● EXERCISE: Hunt through the lines below for the string "than" and copy each one that has it.

• • • •

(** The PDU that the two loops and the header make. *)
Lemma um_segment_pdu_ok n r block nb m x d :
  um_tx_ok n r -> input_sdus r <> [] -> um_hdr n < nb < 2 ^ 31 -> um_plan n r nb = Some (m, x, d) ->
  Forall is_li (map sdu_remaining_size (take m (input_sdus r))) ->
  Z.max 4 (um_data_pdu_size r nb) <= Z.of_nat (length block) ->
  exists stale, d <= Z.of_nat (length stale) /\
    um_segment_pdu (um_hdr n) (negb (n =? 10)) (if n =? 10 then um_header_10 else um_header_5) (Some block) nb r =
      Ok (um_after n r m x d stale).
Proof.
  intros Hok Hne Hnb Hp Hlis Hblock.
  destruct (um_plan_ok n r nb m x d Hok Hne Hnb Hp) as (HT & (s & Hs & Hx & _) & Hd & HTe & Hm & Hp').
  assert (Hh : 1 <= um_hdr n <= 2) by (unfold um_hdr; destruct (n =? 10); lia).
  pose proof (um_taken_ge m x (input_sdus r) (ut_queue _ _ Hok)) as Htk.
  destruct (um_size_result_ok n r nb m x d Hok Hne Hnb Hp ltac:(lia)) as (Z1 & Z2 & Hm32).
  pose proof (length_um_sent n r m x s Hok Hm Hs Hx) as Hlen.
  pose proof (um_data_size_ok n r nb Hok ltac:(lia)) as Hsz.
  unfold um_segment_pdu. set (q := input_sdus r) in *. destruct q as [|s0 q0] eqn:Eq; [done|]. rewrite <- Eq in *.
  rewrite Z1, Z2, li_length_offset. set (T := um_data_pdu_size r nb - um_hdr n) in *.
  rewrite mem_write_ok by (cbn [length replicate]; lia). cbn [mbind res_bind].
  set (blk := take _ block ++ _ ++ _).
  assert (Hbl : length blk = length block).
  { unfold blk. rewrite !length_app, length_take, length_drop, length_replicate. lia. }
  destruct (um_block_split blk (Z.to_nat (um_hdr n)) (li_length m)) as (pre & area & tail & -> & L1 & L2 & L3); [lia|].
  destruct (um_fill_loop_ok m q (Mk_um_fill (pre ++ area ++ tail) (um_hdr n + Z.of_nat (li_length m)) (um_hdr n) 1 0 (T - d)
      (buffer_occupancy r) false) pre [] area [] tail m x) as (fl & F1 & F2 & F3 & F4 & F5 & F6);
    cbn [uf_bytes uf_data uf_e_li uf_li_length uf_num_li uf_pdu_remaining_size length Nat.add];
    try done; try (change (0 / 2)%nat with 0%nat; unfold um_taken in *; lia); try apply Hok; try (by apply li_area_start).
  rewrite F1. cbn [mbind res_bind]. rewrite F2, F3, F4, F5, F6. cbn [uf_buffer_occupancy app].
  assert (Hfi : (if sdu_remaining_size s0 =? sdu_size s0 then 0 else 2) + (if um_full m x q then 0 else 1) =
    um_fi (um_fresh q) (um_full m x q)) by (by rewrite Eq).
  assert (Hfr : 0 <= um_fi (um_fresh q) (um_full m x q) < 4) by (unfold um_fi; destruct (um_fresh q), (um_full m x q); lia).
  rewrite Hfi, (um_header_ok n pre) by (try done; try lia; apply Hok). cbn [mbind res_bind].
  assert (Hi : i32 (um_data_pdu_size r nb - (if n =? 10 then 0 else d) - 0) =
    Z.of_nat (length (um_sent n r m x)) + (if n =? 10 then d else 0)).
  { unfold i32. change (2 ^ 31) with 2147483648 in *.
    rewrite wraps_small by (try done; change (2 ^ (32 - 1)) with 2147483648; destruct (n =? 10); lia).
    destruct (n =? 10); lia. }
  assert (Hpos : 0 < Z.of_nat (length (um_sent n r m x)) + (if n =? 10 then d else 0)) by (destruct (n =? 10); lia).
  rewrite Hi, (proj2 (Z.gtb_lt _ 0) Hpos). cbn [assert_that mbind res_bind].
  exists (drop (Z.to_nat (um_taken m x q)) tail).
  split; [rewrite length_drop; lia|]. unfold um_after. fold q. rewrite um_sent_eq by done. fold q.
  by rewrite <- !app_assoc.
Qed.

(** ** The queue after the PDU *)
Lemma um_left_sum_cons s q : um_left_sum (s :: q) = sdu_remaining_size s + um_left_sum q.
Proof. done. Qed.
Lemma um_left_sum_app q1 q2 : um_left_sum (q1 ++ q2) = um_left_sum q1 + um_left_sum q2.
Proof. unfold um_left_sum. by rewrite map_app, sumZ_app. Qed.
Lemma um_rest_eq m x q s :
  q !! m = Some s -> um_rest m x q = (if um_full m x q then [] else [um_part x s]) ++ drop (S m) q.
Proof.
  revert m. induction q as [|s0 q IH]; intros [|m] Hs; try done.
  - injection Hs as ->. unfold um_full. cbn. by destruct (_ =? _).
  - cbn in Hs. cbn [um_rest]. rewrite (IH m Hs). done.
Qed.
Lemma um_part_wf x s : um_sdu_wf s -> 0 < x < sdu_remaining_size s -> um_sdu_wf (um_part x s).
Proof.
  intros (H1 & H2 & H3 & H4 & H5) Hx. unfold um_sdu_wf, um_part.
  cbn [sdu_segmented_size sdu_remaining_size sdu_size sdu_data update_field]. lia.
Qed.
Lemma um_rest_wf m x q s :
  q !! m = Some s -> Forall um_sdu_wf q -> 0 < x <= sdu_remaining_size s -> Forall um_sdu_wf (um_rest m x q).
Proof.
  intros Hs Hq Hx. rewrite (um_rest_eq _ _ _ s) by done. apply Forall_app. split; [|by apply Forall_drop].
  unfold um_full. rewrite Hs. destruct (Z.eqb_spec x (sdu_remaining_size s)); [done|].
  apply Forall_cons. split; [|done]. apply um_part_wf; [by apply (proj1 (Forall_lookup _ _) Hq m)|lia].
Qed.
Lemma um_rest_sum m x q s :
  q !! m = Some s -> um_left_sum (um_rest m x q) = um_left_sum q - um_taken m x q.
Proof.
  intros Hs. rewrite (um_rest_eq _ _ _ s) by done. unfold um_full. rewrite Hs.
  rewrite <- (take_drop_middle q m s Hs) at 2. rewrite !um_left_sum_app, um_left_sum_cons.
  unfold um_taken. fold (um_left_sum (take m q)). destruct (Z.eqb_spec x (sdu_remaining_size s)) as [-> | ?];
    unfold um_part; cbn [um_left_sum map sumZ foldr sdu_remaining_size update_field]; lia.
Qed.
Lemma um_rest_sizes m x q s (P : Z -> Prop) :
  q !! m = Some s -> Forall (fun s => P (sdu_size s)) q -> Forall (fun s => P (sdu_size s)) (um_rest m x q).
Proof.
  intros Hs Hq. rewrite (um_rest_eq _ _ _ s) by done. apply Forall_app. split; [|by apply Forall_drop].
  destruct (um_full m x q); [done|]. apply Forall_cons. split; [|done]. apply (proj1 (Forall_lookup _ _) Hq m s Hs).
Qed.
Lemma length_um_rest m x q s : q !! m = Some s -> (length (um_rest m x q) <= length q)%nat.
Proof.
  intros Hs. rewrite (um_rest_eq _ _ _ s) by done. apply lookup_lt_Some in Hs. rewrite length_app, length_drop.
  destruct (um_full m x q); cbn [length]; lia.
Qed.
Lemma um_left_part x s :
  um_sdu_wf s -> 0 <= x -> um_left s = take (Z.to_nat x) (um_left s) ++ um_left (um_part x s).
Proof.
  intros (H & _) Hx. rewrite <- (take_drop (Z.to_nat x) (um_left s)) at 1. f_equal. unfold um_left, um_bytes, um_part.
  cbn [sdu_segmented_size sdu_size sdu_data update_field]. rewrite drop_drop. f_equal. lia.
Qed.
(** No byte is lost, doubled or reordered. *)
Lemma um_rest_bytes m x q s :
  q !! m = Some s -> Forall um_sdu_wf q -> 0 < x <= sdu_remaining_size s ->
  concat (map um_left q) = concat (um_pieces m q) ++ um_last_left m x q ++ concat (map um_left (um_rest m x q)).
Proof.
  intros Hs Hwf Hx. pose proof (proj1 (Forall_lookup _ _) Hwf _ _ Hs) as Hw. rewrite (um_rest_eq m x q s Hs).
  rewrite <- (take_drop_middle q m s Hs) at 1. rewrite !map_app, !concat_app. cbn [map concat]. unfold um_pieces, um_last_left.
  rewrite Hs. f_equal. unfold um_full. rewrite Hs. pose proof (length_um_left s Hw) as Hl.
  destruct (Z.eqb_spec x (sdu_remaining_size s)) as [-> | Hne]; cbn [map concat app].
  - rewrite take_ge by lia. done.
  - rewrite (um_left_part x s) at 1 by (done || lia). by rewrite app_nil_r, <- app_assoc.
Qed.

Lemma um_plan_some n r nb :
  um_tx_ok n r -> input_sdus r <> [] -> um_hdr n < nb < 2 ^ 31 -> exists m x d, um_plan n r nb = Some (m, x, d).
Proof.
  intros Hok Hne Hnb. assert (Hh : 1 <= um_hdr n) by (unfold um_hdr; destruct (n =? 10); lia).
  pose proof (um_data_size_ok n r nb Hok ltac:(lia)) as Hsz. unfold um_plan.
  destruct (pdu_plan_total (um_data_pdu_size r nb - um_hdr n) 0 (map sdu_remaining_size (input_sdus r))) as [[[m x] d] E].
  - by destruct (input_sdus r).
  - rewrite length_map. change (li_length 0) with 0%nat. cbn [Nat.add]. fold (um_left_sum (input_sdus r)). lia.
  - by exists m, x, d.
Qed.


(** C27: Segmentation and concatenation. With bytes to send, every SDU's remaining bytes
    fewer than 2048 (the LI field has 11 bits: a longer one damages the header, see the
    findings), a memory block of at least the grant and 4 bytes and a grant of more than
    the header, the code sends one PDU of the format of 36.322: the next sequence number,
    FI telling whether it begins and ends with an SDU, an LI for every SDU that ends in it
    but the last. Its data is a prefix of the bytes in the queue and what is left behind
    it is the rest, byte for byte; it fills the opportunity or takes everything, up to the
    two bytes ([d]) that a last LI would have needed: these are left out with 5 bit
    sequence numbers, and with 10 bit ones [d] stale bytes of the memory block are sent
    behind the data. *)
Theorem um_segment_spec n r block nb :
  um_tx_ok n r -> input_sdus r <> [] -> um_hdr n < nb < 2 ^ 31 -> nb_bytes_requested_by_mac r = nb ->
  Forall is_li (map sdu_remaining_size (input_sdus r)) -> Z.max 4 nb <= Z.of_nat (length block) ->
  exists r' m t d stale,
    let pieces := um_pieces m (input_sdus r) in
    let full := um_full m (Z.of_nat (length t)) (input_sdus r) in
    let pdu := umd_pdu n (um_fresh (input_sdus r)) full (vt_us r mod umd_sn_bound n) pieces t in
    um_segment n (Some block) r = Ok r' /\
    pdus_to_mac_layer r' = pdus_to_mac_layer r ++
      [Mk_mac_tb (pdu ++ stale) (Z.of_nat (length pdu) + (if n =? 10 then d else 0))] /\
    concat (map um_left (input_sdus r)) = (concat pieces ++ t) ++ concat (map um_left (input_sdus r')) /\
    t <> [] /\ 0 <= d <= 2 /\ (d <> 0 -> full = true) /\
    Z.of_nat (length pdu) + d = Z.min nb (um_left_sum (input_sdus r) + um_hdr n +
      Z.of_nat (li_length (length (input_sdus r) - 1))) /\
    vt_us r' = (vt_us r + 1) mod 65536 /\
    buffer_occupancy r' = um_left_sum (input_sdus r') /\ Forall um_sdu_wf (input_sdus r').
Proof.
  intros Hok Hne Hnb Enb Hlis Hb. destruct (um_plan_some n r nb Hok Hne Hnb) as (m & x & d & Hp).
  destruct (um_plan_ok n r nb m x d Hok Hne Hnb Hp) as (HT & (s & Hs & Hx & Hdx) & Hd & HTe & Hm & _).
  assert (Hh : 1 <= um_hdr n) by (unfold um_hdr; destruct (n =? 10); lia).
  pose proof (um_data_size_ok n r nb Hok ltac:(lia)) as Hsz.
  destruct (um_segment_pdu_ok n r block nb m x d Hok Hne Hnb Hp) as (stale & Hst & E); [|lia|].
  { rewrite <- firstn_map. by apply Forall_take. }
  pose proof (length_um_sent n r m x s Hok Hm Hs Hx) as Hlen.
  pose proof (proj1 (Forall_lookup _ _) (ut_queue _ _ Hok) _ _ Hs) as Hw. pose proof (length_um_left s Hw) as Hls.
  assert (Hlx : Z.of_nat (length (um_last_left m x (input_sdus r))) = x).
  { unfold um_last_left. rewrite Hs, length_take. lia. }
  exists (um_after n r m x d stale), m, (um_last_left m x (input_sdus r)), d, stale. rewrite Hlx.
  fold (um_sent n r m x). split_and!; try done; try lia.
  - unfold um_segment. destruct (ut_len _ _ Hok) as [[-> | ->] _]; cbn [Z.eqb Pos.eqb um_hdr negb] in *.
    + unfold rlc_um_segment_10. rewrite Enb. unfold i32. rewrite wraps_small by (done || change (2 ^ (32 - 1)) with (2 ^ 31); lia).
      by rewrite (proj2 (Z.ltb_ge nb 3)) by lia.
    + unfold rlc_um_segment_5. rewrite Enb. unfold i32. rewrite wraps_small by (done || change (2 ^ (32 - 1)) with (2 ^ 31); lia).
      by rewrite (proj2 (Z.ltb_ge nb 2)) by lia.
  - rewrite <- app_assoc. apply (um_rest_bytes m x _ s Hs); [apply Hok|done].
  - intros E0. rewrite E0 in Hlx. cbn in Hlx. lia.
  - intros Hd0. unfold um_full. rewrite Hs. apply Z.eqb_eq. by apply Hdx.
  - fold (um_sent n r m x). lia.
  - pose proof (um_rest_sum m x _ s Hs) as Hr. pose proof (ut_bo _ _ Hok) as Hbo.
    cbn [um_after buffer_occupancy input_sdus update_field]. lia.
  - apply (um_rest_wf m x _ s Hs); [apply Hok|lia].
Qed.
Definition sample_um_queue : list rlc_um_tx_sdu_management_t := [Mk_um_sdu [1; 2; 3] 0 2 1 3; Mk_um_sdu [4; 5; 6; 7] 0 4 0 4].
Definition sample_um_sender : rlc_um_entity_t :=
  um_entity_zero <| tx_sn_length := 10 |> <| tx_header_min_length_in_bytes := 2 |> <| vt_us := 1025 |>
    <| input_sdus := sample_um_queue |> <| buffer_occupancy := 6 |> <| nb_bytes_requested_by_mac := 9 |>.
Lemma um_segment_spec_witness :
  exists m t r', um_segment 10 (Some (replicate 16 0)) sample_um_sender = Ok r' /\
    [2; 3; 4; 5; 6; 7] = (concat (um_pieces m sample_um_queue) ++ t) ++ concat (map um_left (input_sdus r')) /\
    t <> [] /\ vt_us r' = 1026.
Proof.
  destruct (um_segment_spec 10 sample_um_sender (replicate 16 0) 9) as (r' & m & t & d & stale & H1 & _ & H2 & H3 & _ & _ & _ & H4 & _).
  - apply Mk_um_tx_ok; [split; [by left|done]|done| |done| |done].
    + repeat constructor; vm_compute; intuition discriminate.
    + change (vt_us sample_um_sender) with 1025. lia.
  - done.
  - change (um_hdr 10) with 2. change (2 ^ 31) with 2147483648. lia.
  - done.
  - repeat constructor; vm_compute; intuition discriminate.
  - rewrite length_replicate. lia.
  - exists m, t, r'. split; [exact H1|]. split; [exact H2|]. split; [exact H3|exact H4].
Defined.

• • • •

● COMPLETED EXERCISE:
    fewer than 2048 (the LI field has 11 bits: a longer one damages the header, see the
    findings), a memory block of at least the grant and 4 bytes and a grant of more than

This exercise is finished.